A medium-sized styracaceous tree (Halesia Carolina) of the southeastern United States.

 

(AN-51: dp. 1,275; l. 194'6"; b. 37'; dr. 13'6"; s. 12.1 k.; cpl. 56; a. 1 3"; cl. Ailanthus)

 

Silverbell (AN-51) was laid down on 7 November 1942 as YN-70 by Pollock-Stockton Shipbuilding Co., Stockton, Calif; launched on 19 June 1943; sponsored by Mrs. Henry Ohm; redesignated as AN-51 on 20 January 1944; and commissioned on 16 February 1944, Lt. Mark C. Butler, Jr., USNR, in command.

 

Silverbell sailed from San Francisco on 30 March to conduct shakedown training in the San Diego area and returned on 1 April. The next day, she stood out of San Francisco en route to Manus Island, Admiralty Islands.
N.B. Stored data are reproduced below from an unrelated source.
(** *** The least-significant bits after embed *)

(** X9 ([embed_message], capacity boundary and bit layout): a message whose
    frame has at most as many bits as the image has channels is embedded;
    the least-significant bits of the output, in raster order, are the
    frame bits followed by the least-significant bits the remaining
    channels already had.  A frame of exactly as many bits as there are
    channels fits, and then the least-significant bits are the frame. *)
Theorem embed_lsb_layout img0 message :
  Forall scalar message ->
  utf8_len message <= 0xFFFFFFFF ->
  32 + 8 * utf8_len message <= len (channels (data img0)) ->
  exists h,
    embed_pixels img0 message = (OK tt, h)
    /\ lsb <$> channels (data (img h))
       = message_bits message
         ++ (lsb <$> drop (length (message_bits message)) (channels (data img0)))
    /\ (32 + 8 * utf8_len message = len (channels (data img0)) ->
        lsb <$> channels (data (img h)) = message_bits message).
Proof.
  intros Hscalar Hlen Hcap.
  destruct (encode_utf8_scalar _ Hscalar) as (payload & Henc & _ & _).
  rewrite (utf8_len_eq _ _ Henc) in *. rewrite (message_bits_eq _ _ Henc).
  destruct (embed_pixels_fits img0 _ _ Henc Hlen Hcap) as (ps & rest & Hrun & Hch & _).
  pose proof (frame_bits_len payload) as Hflen.
  assert (Hlayout : lsb <$> channels ps
                    = frame_bits payload
                      ++ (lsb <$> drop (length (frame_bits payload)) (channels (data img0)))).
  { rewrite Hch. apply lsb_write_lsbs; [ auto with stego | unfold len in *; lia ]. }
  eexists. split; [ exact Hrun | ]. cbn [img data]. split; [ exact Hlayout | ].
  intros Hexact. rewrite Hlayout, drop_ge by (unfold len in *; lia).
  apply app_nil_r.
Qed.

(** Two bytes in a 4 x 4 image: 48 frame bits for 48 channels. *)
Lemma embed_lsb_layout_witness :
  let cover := {| width := 4; height := 4; data := replicate 16 (7, 8, 9) |} in
  32 + 8 * utf8_len [104; 105] = len (channels (data cover))
  /\ exists h, embed_pixels cover [104; 105] = (OK tt, h)
               /\ lsb <$> channels (data (img h)) = message_bits [104; 105].
Proof.
  intros cover. split; [ reflexivity | ].
  destruct (embed_lsb_layout cover [104; 105]) as (h & Hrun & _ & Hexact).
  - unfold scalar. repeat (apply Forall_cons_2; [ lia | ]). apply Forall_nil_2.
  - vm_compute. discriminate.
  - vm_compute. discriminate.
  - exists h. split; [ exact Hrun | ]. apply Hexact. reflexivity.
Defined.

Lemma write_lsbs_zeros n cs :
  (n <= length cs)%nat ->
  write_lsbs (replicate n 0) cs = ((fun c => Z.land c 0xFE) <$> take n cs) ++ drop n cs.
Proof.
  revert cs. induction n as [|n IH]; intros cs Hn.
  - cbn [replicate]. rewrite write_lsbs_nil. reflexivity.
  - destruct cs as [|c cs]; [ simpl in Hn; lia | ].
    cbn [replicate write_lsbs take drop fmap list_fmap app].
    unfold set_lsb at 1. rewrite Z.lor_0_r. f_equal.
    apply IH. simpl in Hn. lia.
Qed.

(** X10 ([embed_message], empty message): in an image of at least 32
    channels the empty text is embedded as the zero header alone: the least
    significant bit of the first 32 channel values is cleared, every other
    value is kept, and extract on the result gives the empty text. *)
Theorem embed_empty_message img0 :
  32 <= len (channels (data img0)) ->
  exists h,
    embed_pixels img0 [] = (OK tt, h)
    /\ channels (data (img h))
       = ((fun c => Z.land c 0xFE) <$> take 32 (channels (data img0)))
         ++ drop 32 (channels (data img0))
    /\ extract_pixels (data (img h)) = OK [].
Proof.
  intros Hcap.
  assert (Henc : encode_utf8 [] = OK []) by reflexivity.
  destruct (embed_pixels_fits img0 [] [] Henc) as (ps & rest & Hrun & Hch & _);
    [ vm_compute; discriminate | exact Hcap | ].
  change (frame_bits []) with (replicate 32 0) in Hch.
  eexists. split; [ exact Hrun | ]. cbn [img data]. split.
  - rewrite Hch. apply write_lsbs_zeros. unfold len in Hcap. lia.
  - refine (extract_embedded img0 [] ps _ _ Hcap _);
      [ apply Forall_nil_2 | vm_compute; discriminate | ].
    rewrite Hch. reflexivity.
Qed.

Lemma embed_empty_message_witness :
  let cover := {| width := 4; height := 3; data := replicate 12 (255, 254, 7) |} in
  exists h, embed_pixels cover [] = (OK tt, h) /\ extract_pixels (data (img h)) = OK [].
Proof.
  intros cover.
  destruct (embed_empty_message cover) as (h & Hrun & _ & Hext).
  - vm_compute. discriminate.
  - exists h. split; assumption.
Defined.

(** X11 ([extract_message], no marker): extract cannot tell a cover image
    from a stego image.  On every image of at least 32 channels whose
    first 32 channel values are even it returns the empty text, without an
    error. *)
Theorem extract_even_prefix ps :
  32 <= len (channels ps) ->
  Forall (fun c => lsb c = 0) (take 32 (channels ps)) ->
  extract_pixels ps = OK [].
Proof.
  intros Hlen Heven.
  assert (Hbits : lsb <$> take 32 (channels ps) = replicate 32 0).
  { assert (Hn : length (take 32 (channels ps)) = 32%nat)
      by (rewrite length_take; unfold len in Hlen; lia).
    revert Hn Heven. generalize (take 32 (channels ps)) as l. generalize 32%nat as n.
    induction n as [|n IH]; intros [|c l] Hn Hall; try discriminate; [ reflexivity | ].
    apply Forall_cons in Hall as [Hc Hall].
    cbn [fmap list_fmap replicate]. rewrite Hc. f_equal.
    apply IH; [ simpl in Hn; lia | assumption ]. }
  assert (Hhdr : header_length (channels ps) = OK 0).
  { destruct (header_length_ok _ Hlen) as [-> _]. rewrite Hbits. reflexivity. }
  rewrite (extract_pixels_complete ps 0 Hhdr) by lia. reflexivity.
Qed.

Lemma extract_even_prefix_witness :
  extract_pixels (replicate 11 (200, 100, 50) ++ [(1, 3, 5)]) = OK [].
Proof.
  apply extract_even_prefix.
  - vm_compute. discriminate.
  - vm_compute. repeat (apply Forall_cons_2; [ reflexivity | ]). apply Forall_nil_2.
Defined.

(** *** Through the file system *)

Section FileProperties.
Variable registry : list string -> save_as.

(** X12 ([embed_message] then [extract_message]): a text of scalar values
    that fits the opened cover, written to a location that can be written
    in a format that keeps every pixel (PNG, BMP), is saved in an image of
    the size of the cover, from which [extract_message] returns it.  The
    paths may name one file: the cover is then replaced by the stego
    image.  When they do not, the cover file reads as before. *)
Theorem embed_message_extract_message w input_path output_path message img0 :
  Image_open w input_path = OK img0 ->
  Forall scalar message ->
  32 + 8 * utf8_len message <= len (channels (data img0)) ->
  writable w output_path ->
  lossless (registry output_path) ->
  exists w' stego,
    embed_message registry w input_path output_path message = (OK tt, w')
    /\ files w' !! output_path = Some (image_file stego)
    /\ width stego = width img0 /\ height stego = height img0
    /\ length (data stego) = length (data img0)
    /\ extract_message w' output_path = OK message
    /\ (output_path <> input_path ->
        extract_message w' input_path = extract_message w input_path).
Proof.
  intros Hopen Hscalar Hcap Hwr (save_handler & Hreg & Hkeeps).
  destruct (encode_utf8_scalar _ Hscalar) as (payload & Henc & Hbytes & Hdec).
  rewrite (utf8_len_eq _ _ Henc) in *.
  pose proof (Image_open_header_range _ _ _ _ Hopen Hcap) as Hlen.
  destruct (embed_pixels_fits img0 _ _ Henc Hlen Hcap) as (ps & rest & Hrun & Hch & Hn).
  rewrite (embed_message_ok registry w input_path output_path message img0 _ save_handler _
             Hopen Hrun Hwr Hreg (Hkeeps _)).
  cbn [img]. do 2 eexists. split; [ reflexivity | ]. cbn [files].
  split; [ apply lookup_insert_eq | ]. cbn [width height data].
  split; [ reflexivity | ]. split; [ reflexivity | ]. split; [ exact Hn | ]. split.
  - unfold extract_message.
    rewrite (Image_open_same_size w input_path img0 _ output_path
               {| width := width img0; height := height img0; data := ps |} Hopen);
      [ | apply lookup_insert_eq | reflexivity | reflexivity | exact Hn ].
    cbn [bind data]. rewrite <- Hdec. apply (extract_embedded img0); assumption.
  - intros Hne. unfold extract_message.
    destruct (Image_open_inv _ _ _ Hopen) as (Hfile & _).
    rewrite Hopen.
    rewrite (Image_open_same_size w input_path img0 _ input_path img0 Hopen);
      [ reflexivity | | reflexivity | reflexivity | reflexivity ].
    cbn [files]. rewrite lookup_insert_ne by assumption. exact Hfile.
Qed.

(** X14 ([compute_bpp] after [embed_message]): embedding does not change
    what the image can hold.  When the stego image was written in a format
    that keeps every pixel, the report on the stego file is, for every
    text, the report on the cover file. *)
Theorem report_unchanged_by_embed (float : Type) (float_zero : float)
    (truediv : Z -> Z -> float) w input_path output_path message w' message' :
  embed_message registry w input_path output_path message = (OK tt, w') ->
  lossless (registry output_path) ->
  stego_bpp.compute_bpp_default float float_zero truediv w' output_path message'
  = stego_bpp.compute_bpp_default float float_zero truediv w input_path message'.
Proof.
  intros Hrun (keeps & Hreg' & Hkeeps).
  destruct (embed_message_ok_inv _ _ _ _ _ _ Hrun)
    as (img0 & h & save_handler & f & Hopen & Hpx & Hreg & Hsaved & Hfiles & _).
  assert (Hf : f = image_file (img h)).
  { rewrite Hreg in Hreg'. injection Hreg' as ->. rewrite Hkeeps in Hsaved. congruence. }
  destruct (embed_pixels_ok_inv _ _ _ Hpx) as (_ & _ & _ & Hdata & Hw & Hh & _ & Hn & _).
  assert (Hopen' : Image_open w' output_path = OK (img h)).
  { apply (Image_open_same_size w input_path img0); try assumption.
    - rewrite Hfiles, Hf. apply lookup_insert_eq.
    - rewrite Hdata. exact Hn. }
  unfold stego_bpp.compute_bpp_default, stego_bpp.compute_bpp.
  rewrite Hopen', Hopen. cbn [bind]. rewrite Hw, Hh. reflexivity.
Qed.

(** X13 ([compute_bpp] against [embed_message]): for a text that fits the
    header, the report on an image says that the text does not fit
    exactly when [embed_message] on that image and text raises the
    capacity error; nothing is then written, and the capacity and need
    the error shows are [capacity_bytes] and [total_bits / 8] of the
    report.  When the report says [fits], [embed_message] succeeds
    provided the output location can be written and the format of its
    extension takes the image. *)
Theorem fits_iff_embed_succeeds (float : Type) (float_zero : float)
    (truediv : Z -> Z -> float) w image_path output_path message img0 r :
  Image_open w image_path = OK img0 ->
  Forall scalar message ->
  utf8_len message <= 0xFFFFFFFF ->
  stego_bpp.compute_bpp_default float float_zero truediv w image_path message = OK r ->
  (stego_bpp.fits r = false
   <-> exists c n,
         (embed_message registry w image_path output_path message).1
         = Raise (CapacityError c n))
  /\ (stego_bpp.fits r = false ->
      embed_message registry w image_path output_path message
      = (Raise (CapacityError (stego_bpp.capacity_bytes r) (stego_bpp.total_bits r / 8)), w))
  /\ (stego_bpp.fits r = true ->
      writable w output_path ->
      saves (registry output_path) ->
      (embed_message registry w image_path output_path message).1 = OK tt).
Proof.
  intros Hopen Hscalar Hlen Hreport.
  destruct (encode_utf8_scalar _ Hscalar) as (payload & Henc & _ & _).
  rewrite (utf8_len_eq _ _ Henc) in Hlen.
  destruct (Image_open_inv _ _ _ Hopen) as (_ & _ & _ & Hsize & _).
  unfold stego_bpp.compute_bpp_default, stego_bpp.compute_bpp in Hreport.
  rewrite Hopen, Henc in Hreport. cbn [bind] in Hreport. injection Hreport as <-.
  cbn [stego_bpp.fits stego_bpp.capacity_bytes stego_bpp.total_bits].
  rewrite <- Hsize.
  replace (len (data img0) * 3 * 1) with (len (channels (data img0)))
    by (rewrite channels_len; lia).
  pose proof (embed_message_stages registry w image_path output_path message) as Hst.
  rewrite Hopen in Hst.
  destruct (Z.leb_spec (32 + len payload * 8) (len (channels (data img0)))) as [Hfit | Hno].
  - assert (Hcap : 32 + 8 * len payload <= len (channels (data img0))) by lia.
    destruct (embed_pixels_fits img0 _ _ Henc Hlen Hcap) as (ps & rest & Hpx & _).
    split; [ split; [ discriminate | ] | split; [ discriminate | ] ].
    + intros (c & n & Hraise).
      destruct (embed_message_CapacityError_inv _ _ _ _ _ _ _ Hraise)
        as (img1 & h & Hopen1 & Hpx1).
      rewrite Hopen in Hopen1. injection Hopen1 as <-. rewrite Hpx in Hpx1. discriminate.
    + intros _ Hwr (save_handler & written_file & Hreg & Hsaves).
      rewrite (embed_message_ok registry w image_path output_path message img0 _
                 save_handler _ Hopen Hpx Hwr Hreg (Hsaves _)).
      reflexivity.
  - assert (Hcap : len (channels (data img0)) < 32 + 8 * len payload) by lia.
    rewrite (embed_pixels_too_large _ _ _ Henc Hlen Hcap) in Hst. rewrite Hst. cbn [fst].
    replace ((32 + len payload * 8) / 8) with (4 + len payload) by div_mod_lia.
    split; [ split; [ eauto | reflexivity ] | split; [ reflexivity | discriminate ] ].
Qed.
She operated between there and Biak (N.E.I.) until mid-September. On the 24th, the net layer sailed for Leyte Gulf to support the landings there. She operated between Leyte, Manila, and Subic Bay until 17 November 1945 when she was ordered to return to San Pedro, Calif, via Pearl Harbor and San Francisco, for disposal.

 

Silverbell arrived in San Pedro on 9 January 1946 and remained there until 3 July when she sailed for China via Pearl Harbor, Guam, and Subic Bay, P.I. The net layer remained in the Philippine Islands from 14 September to 22 December when she proceeded to Shanghai, arriving on 29 December 1946. On 10 January 1947, Silverbell was transferred to the Chinese Maritime Customs for use as a buoy and lighthouse tender. She was struck from the Navy list on 28 January 1947.

 

Silverbell received one battle star for World War IIservice.